[ASSIGNMENT] Of the lines in the data below, write out exactly those from the one holding "Definition bf_set_bit (idx" through the one holding "(** The number", both included.

─── DATA IN THIS EXERCISE

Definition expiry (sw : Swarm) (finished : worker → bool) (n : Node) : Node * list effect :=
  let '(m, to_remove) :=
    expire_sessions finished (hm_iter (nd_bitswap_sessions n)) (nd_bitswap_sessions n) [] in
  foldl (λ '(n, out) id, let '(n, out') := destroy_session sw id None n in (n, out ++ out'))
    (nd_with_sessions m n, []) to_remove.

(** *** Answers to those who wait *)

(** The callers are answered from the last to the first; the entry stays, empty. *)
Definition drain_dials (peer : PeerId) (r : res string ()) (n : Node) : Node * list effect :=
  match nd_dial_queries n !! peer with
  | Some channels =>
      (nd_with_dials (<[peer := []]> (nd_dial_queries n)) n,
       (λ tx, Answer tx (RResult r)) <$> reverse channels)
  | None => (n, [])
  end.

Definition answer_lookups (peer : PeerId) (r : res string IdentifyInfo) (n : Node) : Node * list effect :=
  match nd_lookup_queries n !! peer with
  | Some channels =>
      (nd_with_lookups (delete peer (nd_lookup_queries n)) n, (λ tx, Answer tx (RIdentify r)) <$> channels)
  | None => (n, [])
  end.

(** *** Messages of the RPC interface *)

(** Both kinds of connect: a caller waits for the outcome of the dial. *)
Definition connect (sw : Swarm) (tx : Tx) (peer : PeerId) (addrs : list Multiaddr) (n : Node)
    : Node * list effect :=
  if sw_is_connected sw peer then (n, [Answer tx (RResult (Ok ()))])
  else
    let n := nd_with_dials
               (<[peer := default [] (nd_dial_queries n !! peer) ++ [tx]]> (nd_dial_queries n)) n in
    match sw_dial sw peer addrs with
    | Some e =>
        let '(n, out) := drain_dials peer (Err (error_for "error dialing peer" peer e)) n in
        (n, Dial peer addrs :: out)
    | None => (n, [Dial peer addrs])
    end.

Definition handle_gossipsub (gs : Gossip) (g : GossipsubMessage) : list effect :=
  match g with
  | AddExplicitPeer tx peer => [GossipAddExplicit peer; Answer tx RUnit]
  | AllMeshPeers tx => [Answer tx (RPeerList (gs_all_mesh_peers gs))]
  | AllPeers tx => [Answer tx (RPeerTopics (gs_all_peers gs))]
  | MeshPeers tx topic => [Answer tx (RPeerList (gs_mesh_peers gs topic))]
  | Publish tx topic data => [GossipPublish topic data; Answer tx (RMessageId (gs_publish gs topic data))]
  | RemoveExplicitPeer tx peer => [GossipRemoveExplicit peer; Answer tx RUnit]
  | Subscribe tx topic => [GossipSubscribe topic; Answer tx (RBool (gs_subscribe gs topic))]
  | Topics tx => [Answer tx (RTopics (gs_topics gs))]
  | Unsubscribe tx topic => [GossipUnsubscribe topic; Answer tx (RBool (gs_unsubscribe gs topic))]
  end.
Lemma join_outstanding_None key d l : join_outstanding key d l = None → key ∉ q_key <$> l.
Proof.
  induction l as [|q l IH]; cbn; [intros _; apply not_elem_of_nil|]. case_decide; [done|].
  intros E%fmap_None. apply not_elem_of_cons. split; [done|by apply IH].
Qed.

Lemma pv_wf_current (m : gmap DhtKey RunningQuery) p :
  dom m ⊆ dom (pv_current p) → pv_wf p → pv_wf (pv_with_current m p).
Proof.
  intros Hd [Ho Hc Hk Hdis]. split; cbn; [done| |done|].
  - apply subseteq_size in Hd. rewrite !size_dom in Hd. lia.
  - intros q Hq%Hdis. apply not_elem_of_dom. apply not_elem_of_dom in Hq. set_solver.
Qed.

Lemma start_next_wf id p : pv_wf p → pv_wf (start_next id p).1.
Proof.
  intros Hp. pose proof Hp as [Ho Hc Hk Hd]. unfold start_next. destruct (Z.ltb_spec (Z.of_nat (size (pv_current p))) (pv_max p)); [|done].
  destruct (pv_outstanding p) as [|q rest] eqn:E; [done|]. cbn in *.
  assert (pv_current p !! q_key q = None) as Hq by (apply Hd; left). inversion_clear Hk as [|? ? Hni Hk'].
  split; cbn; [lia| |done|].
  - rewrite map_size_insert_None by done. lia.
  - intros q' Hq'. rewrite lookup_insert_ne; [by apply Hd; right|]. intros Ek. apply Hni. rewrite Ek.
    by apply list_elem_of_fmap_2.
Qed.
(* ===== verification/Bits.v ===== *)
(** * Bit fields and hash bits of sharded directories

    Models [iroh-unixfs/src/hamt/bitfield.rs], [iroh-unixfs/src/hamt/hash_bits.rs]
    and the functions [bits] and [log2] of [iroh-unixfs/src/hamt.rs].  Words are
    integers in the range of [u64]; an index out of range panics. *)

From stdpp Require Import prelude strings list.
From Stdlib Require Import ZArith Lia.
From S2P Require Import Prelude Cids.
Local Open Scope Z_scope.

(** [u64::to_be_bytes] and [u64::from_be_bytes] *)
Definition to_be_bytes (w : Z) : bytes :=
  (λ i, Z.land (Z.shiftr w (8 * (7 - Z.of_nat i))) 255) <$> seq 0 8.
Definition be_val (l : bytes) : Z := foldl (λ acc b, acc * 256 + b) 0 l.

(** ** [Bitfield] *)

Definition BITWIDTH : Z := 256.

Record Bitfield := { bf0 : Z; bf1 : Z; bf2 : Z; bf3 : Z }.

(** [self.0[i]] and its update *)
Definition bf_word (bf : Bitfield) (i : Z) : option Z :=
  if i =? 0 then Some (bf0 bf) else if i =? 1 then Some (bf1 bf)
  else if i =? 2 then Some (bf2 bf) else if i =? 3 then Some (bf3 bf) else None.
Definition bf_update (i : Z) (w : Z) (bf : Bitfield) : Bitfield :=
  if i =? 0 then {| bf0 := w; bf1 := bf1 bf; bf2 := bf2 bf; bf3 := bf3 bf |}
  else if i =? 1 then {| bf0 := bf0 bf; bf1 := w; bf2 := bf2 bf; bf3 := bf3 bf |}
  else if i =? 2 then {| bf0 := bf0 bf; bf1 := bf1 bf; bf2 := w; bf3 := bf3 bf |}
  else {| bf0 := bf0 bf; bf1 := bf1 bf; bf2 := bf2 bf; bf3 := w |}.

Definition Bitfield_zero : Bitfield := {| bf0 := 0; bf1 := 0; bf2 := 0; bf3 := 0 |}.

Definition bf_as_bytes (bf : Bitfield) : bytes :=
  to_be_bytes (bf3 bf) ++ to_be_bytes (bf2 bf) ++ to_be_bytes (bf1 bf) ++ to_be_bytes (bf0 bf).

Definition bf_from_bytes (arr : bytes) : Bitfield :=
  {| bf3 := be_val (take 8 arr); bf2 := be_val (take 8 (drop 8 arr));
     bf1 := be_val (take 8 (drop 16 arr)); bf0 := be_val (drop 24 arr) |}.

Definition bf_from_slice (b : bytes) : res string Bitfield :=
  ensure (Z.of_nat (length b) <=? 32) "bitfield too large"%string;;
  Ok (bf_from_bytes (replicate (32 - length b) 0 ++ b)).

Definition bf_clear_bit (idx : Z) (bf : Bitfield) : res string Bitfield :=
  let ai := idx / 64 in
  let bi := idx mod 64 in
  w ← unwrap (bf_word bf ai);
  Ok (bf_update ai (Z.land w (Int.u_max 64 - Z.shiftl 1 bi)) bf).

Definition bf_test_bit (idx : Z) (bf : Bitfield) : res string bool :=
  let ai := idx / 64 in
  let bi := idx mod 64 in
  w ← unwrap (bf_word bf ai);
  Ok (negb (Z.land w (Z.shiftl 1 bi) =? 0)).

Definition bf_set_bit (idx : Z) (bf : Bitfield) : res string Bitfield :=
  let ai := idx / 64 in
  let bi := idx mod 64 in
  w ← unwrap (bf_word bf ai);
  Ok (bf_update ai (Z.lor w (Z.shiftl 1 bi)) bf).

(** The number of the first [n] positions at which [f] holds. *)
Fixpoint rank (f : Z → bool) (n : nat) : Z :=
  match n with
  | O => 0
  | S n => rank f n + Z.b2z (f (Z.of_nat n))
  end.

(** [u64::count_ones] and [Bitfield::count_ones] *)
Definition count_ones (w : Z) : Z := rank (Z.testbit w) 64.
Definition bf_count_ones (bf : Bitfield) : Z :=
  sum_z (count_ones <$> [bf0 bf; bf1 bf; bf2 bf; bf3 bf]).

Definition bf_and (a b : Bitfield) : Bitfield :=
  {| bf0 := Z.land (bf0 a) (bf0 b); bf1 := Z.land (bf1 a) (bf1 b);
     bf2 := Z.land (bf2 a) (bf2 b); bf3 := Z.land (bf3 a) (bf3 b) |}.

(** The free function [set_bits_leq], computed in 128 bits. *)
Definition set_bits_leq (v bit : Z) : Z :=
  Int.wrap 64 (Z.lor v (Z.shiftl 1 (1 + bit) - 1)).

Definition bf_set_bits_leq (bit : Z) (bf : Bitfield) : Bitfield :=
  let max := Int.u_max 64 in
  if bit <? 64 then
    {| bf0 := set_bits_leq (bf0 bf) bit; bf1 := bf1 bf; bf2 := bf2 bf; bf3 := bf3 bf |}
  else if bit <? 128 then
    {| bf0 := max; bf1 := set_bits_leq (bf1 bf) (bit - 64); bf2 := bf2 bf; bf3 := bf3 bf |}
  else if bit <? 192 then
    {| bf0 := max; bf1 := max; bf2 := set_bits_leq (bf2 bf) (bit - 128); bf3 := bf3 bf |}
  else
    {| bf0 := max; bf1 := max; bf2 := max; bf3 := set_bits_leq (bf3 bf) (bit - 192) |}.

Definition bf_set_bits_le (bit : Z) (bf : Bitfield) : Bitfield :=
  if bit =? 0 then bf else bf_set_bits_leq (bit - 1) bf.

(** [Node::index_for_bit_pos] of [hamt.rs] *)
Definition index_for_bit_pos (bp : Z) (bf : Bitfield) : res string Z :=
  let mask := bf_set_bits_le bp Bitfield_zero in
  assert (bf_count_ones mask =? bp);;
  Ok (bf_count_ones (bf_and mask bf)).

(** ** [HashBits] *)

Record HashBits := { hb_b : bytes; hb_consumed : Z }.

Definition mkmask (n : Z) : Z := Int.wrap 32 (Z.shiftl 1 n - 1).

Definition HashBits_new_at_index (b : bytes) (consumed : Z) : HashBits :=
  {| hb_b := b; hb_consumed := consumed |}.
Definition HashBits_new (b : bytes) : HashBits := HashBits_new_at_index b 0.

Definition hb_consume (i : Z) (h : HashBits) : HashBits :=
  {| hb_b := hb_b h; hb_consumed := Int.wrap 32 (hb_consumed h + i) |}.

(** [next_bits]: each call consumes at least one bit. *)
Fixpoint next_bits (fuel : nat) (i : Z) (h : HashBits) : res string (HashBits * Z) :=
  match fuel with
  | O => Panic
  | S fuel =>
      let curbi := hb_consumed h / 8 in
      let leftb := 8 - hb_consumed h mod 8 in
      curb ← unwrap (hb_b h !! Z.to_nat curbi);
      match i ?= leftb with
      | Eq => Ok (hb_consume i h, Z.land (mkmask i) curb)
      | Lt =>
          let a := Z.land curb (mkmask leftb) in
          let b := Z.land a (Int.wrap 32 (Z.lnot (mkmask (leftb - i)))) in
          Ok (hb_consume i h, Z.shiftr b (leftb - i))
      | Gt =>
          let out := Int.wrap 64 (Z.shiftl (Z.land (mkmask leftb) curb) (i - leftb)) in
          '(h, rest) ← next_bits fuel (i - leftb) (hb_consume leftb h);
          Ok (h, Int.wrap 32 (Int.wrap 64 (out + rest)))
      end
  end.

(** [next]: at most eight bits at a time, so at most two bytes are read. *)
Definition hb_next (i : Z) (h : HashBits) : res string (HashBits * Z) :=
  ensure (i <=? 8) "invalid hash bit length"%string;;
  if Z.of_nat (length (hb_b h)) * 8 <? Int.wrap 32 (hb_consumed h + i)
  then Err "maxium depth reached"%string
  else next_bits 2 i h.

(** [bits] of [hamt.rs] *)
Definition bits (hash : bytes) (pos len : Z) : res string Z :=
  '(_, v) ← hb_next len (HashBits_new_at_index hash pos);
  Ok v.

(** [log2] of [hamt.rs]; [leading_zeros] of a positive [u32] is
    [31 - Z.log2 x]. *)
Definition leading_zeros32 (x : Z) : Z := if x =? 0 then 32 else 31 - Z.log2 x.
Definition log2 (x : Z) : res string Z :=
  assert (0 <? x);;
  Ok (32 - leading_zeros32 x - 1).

──────
─── DATA IN THIS EXERCISE

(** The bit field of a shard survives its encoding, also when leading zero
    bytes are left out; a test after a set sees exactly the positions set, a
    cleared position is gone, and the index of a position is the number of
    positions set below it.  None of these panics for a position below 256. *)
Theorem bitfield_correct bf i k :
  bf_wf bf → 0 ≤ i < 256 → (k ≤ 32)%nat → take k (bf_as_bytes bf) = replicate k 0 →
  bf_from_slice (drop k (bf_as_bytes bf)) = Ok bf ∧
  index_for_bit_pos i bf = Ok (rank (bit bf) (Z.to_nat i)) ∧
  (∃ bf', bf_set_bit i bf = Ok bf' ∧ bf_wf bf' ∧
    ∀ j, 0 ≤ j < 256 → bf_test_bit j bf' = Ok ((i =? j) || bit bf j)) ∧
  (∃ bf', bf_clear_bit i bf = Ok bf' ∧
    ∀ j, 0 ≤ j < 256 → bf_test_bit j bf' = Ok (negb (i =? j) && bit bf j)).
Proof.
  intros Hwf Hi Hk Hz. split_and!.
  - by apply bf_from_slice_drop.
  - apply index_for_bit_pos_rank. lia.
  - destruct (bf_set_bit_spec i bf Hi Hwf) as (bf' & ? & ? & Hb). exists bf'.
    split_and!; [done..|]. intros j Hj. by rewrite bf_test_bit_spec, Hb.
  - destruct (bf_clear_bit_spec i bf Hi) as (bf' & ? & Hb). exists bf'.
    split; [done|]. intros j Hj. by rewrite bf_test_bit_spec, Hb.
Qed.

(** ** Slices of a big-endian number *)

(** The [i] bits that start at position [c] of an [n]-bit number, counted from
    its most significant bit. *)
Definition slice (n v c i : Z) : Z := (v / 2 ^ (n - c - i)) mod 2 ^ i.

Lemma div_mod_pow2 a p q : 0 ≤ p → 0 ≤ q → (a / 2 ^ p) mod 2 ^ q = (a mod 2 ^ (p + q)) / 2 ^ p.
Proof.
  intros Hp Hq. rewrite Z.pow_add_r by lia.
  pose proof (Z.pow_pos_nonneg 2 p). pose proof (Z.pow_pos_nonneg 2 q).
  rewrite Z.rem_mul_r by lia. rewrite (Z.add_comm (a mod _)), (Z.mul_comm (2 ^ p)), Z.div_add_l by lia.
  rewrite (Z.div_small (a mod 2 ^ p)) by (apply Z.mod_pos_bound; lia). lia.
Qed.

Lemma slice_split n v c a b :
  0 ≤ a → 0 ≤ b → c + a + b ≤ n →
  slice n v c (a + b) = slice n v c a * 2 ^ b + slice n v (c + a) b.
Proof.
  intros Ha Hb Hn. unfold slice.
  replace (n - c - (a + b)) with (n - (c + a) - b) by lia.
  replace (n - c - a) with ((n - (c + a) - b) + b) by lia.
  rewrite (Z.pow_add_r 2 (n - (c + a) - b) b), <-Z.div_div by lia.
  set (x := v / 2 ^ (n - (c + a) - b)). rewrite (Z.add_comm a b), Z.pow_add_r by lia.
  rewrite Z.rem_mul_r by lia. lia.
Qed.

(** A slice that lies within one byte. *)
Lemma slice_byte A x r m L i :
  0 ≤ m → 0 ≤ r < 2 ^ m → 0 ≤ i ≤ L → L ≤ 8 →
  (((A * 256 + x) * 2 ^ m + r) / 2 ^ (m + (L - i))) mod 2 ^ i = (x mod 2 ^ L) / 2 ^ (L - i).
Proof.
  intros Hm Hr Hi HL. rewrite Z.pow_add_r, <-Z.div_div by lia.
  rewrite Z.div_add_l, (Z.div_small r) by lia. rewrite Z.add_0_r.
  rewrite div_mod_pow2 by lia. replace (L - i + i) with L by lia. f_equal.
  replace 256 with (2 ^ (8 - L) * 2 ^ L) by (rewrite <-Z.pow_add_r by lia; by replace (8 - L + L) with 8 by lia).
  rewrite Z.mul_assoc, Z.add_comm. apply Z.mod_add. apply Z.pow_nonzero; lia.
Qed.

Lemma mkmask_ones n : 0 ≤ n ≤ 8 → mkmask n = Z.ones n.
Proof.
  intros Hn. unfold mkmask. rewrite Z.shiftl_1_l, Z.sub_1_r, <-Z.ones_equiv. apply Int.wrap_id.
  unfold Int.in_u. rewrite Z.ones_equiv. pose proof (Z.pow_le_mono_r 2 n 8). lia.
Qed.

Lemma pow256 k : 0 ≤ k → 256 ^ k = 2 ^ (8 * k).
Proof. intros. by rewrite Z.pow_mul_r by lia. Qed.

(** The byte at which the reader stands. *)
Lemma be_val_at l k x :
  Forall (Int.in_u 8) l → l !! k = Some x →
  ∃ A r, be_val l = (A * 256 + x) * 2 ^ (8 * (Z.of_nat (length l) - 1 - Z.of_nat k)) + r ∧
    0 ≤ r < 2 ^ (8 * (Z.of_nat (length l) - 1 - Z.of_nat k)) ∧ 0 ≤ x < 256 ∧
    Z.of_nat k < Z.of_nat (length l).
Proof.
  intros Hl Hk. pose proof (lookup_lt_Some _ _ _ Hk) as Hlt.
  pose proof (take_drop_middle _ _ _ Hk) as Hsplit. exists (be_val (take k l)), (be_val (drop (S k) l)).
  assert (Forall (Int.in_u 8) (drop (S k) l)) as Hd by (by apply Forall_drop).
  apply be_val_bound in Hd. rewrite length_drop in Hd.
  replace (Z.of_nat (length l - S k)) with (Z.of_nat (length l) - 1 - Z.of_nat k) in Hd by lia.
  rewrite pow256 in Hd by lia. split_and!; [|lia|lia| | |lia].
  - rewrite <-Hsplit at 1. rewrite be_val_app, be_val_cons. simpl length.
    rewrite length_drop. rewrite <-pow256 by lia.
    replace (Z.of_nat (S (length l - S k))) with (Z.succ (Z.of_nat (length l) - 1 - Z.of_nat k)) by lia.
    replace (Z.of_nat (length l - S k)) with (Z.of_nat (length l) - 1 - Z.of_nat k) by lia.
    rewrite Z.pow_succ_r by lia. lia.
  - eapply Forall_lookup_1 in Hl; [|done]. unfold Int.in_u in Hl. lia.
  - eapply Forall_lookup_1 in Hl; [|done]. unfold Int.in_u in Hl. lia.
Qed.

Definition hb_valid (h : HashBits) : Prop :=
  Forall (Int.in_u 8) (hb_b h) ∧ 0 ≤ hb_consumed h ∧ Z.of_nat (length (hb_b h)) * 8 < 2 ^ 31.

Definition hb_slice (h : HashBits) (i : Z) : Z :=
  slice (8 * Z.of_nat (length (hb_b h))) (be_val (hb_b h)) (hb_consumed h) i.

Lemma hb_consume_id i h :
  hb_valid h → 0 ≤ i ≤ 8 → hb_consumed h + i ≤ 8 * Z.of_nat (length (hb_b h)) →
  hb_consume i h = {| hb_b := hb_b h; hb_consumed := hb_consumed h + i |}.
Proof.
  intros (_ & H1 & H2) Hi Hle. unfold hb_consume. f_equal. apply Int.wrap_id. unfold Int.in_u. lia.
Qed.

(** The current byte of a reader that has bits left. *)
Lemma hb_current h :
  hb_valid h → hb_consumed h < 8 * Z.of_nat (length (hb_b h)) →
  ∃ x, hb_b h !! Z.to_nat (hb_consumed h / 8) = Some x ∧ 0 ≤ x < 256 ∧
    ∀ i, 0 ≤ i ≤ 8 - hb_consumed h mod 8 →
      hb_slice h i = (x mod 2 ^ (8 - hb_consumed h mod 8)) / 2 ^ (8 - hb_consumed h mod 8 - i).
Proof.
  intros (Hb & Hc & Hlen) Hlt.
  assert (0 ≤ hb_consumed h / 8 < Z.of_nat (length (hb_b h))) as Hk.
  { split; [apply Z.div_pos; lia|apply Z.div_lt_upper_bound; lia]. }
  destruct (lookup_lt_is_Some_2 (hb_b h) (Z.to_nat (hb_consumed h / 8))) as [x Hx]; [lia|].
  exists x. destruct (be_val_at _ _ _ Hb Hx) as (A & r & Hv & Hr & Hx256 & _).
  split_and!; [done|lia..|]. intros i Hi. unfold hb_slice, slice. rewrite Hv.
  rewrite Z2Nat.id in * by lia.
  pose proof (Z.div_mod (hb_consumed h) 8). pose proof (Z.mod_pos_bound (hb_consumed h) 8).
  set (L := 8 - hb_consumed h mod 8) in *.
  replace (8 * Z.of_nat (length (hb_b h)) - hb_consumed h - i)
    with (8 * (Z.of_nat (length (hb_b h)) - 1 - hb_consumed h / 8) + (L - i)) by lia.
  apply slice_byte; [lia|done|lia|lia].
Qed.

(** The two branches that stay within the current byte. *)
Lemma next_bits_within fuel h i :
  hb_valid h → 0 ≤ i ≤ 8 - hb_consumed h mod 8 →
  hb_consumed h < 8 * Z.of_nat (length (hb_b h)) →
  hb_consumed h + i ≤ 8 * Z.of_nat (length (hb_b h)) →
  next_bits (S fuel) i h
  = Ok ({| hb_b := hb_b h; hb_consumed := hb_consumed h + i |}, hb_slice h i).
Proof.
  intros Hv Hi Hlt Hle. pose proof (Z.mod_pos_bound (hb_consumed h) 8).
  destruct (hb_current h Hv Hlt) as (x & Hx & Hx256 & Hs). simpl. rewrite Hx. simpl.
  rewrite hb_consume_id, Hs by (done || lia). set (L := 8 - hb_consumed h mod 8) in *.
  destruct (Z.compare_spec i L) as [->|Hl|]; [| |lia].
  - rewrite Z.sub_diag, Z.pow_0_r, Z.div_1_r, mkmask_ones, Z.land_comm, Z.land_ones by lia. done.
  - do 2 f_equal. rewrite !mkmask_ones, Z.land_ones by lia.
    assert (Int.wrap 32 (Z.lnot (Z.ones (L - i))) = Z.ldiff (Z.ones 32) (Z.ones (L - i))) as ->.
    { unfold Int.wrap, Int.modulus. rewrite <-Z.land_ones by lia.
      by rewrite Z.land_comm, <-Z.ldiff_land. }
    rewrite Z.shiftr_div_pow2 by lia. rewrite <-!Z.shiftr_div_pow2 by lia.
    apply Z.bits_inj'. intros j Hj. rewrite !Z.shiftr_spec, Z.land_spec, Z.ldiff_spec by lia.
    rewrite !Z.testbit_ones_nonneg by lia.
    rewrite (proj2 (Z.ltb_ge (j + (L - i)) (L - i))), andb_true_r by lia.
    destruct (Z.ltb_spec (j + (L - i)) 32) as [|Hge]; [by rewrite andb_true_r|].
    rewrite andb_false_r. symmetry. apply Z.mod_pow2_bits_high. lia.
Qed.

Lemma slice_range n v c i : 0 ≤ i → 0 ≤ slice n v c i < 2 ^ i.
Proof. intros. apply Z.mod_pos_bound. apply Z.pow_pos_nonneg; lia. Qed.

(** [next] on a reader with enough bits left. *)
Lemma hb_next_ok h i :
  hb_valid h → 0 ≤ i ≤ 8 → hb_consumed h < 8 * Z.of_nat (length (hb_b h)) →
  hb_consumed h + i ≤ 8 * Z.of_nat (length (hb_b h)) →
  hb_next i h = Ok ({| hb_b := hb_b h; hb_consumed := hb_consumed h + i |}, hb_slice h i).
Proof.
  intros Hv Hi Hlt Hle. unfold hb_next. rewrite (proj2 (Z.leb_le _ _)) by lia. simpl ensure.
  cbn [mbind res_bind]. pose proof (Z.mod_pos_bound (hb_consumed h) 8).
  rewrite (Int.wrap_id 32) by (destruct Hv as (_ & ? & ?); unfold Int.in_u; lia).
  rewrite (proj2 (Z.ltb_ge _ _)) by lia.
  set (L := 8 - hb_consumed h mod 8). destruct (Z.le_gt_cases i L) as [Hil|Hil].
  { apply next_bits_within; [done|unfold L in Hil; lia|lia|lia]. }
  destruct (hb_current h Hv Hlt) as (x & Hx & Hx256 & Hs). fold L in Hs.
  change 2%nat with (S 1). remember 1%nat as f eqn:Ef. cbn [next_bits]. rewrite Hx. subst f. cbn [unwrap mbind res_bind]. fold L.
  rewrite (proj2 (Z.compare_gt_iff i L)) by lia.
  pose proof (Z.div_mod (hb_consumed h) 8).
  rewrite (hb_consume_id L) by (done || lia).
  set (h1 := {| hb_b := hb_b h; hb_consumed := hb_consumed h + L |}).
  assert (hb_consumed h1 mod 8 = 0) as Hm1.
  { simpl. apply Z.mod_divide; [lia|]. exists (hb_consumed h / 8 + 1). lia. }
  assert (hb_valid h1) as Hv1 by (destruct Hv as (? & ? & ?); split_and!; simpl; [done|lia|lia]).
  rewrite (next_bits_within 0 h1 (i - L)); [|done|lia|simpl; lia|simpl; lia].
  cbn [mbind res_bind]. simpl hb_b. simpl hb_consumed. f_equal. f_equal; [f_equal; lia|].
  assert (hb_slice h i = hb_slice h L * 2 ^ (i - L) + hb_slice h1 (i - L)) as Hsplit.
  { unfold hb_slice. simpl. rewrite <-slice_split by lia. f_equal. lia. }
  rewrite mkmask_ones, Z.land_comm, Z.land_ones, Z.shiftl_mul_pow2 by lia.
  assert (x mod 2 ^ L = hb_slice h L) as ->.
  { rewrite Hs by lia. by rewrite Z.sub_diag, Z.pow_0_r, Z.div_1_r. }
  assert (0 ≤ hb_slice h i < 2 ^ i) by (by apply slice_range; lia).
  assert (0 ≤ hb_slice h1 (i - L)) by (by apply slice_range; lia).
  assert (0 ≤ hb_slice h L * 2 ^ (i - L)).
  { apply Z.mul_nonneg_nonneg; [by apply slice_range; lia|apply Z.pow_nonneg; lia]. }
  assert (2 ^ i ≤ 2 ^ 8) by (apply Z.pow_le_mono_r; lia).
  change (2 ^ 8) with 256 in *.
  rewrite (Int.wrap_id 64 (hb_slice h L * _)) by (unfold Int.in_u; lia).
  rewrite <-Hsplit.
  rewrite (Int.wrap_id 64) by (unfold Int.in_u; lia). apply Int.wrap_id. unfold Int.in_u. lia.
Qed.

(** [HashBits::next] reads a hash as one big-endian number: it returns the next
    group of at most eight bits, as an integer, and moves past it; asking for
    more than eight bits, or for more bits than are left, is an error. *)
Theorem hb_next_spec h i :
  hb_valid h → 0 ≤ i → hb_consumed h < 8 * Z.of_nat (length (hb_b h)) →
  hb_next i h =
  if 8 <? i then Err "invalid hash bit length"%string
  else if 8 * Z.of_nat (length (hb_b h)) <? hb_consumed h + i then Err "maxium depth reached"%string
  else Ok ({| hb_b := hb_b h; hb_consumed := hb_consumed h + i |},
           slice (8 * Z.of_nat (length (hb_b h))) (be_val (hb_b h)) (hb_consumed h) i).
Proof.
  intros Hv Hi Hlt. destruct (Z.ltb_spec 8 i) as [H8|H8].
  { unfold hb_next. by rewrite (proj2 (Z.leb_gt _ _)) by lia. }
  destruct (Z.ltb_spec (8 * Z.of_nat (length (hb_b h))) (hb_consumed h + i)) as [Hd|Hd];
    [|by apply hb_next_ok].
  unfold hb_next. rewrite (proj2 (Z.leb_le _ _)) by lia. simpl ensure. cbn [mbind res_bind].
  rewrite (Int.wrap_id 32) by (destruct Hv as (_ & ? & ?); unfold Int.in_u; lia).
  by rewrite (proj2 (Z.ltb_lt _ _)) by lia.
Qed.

──────

[RESULT OF THIS TASK]
Definition bf_set_bit (idx : Z) (bf : Bitfield) : res string Bitfield :=
  let ai := idx / 64 in
  let bi := idx mod 64 in
  w ← unwrap (bf_word bf ai);
  Ok (bf_update ai (Z.lor w (Z.shiftl 1 bi)) bf).

(** The number of the first [n] positions at which [f] holds. *)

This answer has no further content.